La fille aux cheveux bleus de Penmarc’h

J’approchais en ce lundi de la terrasse du bar de l’Océan, au Guilvinec, lorsque je remarquai, à une table ensoleillée mais ombrée de mélancolie, un jeune homme attablé devant un café. J’avais croisé son père au Lycée de Pont-l’Abbé quand j’y étudiais et je savais que son grand-père avait été sympathisant de l’Action française, une rareté dans ce pays. Sa mine sombre me frappa, et comme nous nous étions déjà croisés sans jamais nous parler, je me permis une remarque à la légère : « Ce n’est pas avec une mine pareille que vous allez nous ramener la chaleur et le ciel bleu. » Il esquissa un sourire, faible mais sincère, et m’invita d’un geste à m’asseoir. J’ordonnai un café, par simple courtoisie d’abord, puis, bientôt, par amitié naissante.

La conversation s’engagea sur les banalités coutumières, la pluie, le vent, l’été capricieux qui fait la Bretagne semblable à un vieil ermite, tantôt hospitalier, tantôt bourru. Puis je le pressai, intrigué par son silence pesant : « Pourquoi donc êtes-vous si triste, en plein mois d’août ? » Il soupira et me confia, d’une voix retenue : « Parce que je viens de rompre avec une très jolie femme. »

Alors, il se mit à raconter car il est souvent plus facile de se confier à un inconnu. Ses allées et venues professionnelles l’emmenaient souvent jusqu’à Rennes, et pour ne pas voyager seul il avait pris l’habitude de s’inscrire sur BlaBlaCar. C’est ainsi qu’un jour, à Pont-l’Abbé, monta dans sa voiture une jeune fille de Penmarc’h, étudiante en sociologie, vêtue à la manière de ces enfants de l’époque qui se croient insoumis parce qu’ils suivent fidèlement la mode idéologique : sarouel flottant comme un drapeau étranger, bijoux d’inspiration lointaine, tatouages dits « ethniques ». Elle incarnait, à s’y méprendre, cette jeunesse façonnée par les dogmes de la télévision et les consignes professorales. Pourtant, par un caprice du destin, un charme réciproque naquit, bousculant la raison des deux.

De fil en aiguille, ils s’invitèrent au cinéma de Pont-l’Abbé, puis dans quelques bistrots. L’étudiante, malgré son vernis idéologique, laissa transparaître son intérêt, peut-être même un début d’attachement. Le jeune homme, lui, sentit grandir l’ambiguïté.

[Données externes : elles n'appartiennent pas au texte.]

(** A message of the list: [timestamp] is the time value of its [Date];
    [type] is an optional property. *)
Record t := mk
  { text : jsstring;
    isUser : bool;
    timestamp : N;
    type : option MessageType }.

End Message.

(** The state variables of [Chat]. *)
Record ChatState := mkChat
  { messages : list Message.t;
    input : jsstring;
    isLoading : bool;
    conversationId : option jsstring;
    streamingMessage : jsstring }.

(** The state of a chat that was just mounted. *)
Definition mounted : ChatState := mkChat [] [] false None [].

Definition errorText : jsstring :=
  lit "Sorry, there was an error processing your message.".

(** A call of one of the state setters. *)
Inductive Update :=
| AppendMessage (m : Message.t)          (* setMessages(prev => [...prev, m]) *)
| SetInput (value : jsstring)
| SetIsLoading (value : bool)
| SetStreamingMessage (value : jsstring)
| SetConversationId (value : option jsstring).

Definition apply_update (u : Update) (st : ChatState) : ChatState :=
  match u with
  | AppendMessage m =>
      mkChat (messages st ++ [m]) (input st) (isLoading st)
        (conversationId st) (streamingMessage st)
  | SetInput value =>
      mkChat (messages st) value (isLoading st)
        (conversationId st) (streamingMessage st)
  | SetIsLoading value =>
      mkChat (messages st) (input st) value
        (conversationId st) (streamingMessage st)
  | SetStreamingMessage value =>
      mkChat (messages st) (input st) (isLoading st)
        (conversationId st) value
  | SetConversationId value =>
      mkChat (messages st) (input st) (isLoading st)
        value (streamingMessage st)
  end.

Definition apply_updates (us : list Update) (st : ChatState) : ChatState :=
  fold_left (fun s u => apply_update u s) us st.

(** The condition under which [handleSend] returns at once, which is also
    the [disabled] property of the send button. *)
Definition sendDisabled (st : ChatState) : bool :=
  negb (truthy (trim (input st))) || isLoading st.

(** [handleSend], called in a render of state [st]: the setter calls it
    makes, in order (none when it returns at once). [sent_at] and
    [replied_at] are the two readings of the clock. *)
Definition handleSend (fetch : Transport) (sent_at replied_at : N)
    (st : ChatState) : list Update :=
  if sendDisabled st then []
  else
    let userMessage := Message.mk (input st) true sent_at (Some text) in
    let run := post fetch (conversationId st) true in
    [AppendMessage userMessage; SetInput []; SetIsLoading true;
     SetStreamingMessage []] ++
    map SetStreamingMessage (snapshots run) ++
    match outcome run with
    | Returned data =>
        let messageType := detectMessageType (response data) in
        let assistantMessage :=
          Message.mk (response data) false replied_at (Some messageType) in
        [AppendMessage assistantMessage; SetStreamingMessage [];
         SetConversationId (conversation_id data)]
    | Thrown _ =>
        let errorMessage :=
          Message.mk errorText false replied_at (Some text) in
        [AppendMessage errorMessage; SetStreamingMessage []]
    end ++
    [SetIsLoading false].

Après réflexion, il choisit le retrait, cessant de répondre aux messages, espérant que l’eau s’évapore d’elle-même. Mais l’eau s’attarde toujours dans les fissures du cœur. Par honnêteté, il accepta une dernière rencontre.

Autour de la table d’un petit café de Saint-Guénolé, il la regarda dans les yeux et prononça, avec une douceur grave : « Tu es une très jolie femme, je suis extrêmement attiré par toi, et la meilleure chose que je puisse faire est d’interrompre notre relation. » La jeune femme, étonnée, lui répondit : « Mais moi aussi je suis attirée par toi, tu es quelqu’un avec qui je pourrais construire une relation durable. » Alors il l’arrêta, d’une voix ferme : « Non. Tu es tout le contraire de moi. Toi, tu ouvres tes bras à la diversité, moi je m’en défie. Tu aimes l’étranger, quel qu’il soit, moi je préfère les miens. Tu parles de justice sociale, je me contente de la justice. Tu rejettes les hiérarchies, je les comprends. Tu cherches un sens, je le porte en moi. Tu critiques le capitalisme, mais tu vis à ses crochets. Tu considères la maternité comme un fardeau, je la vois comme le plus grand don de la nature à la féminité. »

Ces paroles tombèrent comme un couperet. Elle demeura muette, quelques larmes perlèrent au coin de ses yeux. Puis elle se leva, rassembla ses affaires et partit, sans un mot. Le jeune homme resta seul avec sa décision, soulagé d’un poids, mais meurtri par une tristesse qu’il ne parvenait pas à dissiper.

Je compris, en l’écoutant, que son histoire dépassait son seul chagrin. Elle illustre ce gouffre grandissant entre garçons et filles d’aujourd’hui, ce malentendu des générations qui cherchent encore l’amour véritable mais trébuchent sur les fractures idéologiques. Le dilemme demeure le même : trouver non pas une compagne pour un soir, mais une femme pour la vie entière.

Ainsi me fut contée, sur la terrasse du bar de l’Océan, l’histoire de la fille aux cheveux bleus de Penmarc’h. Une idylle brève, et pourtant une parabole des temps modernes.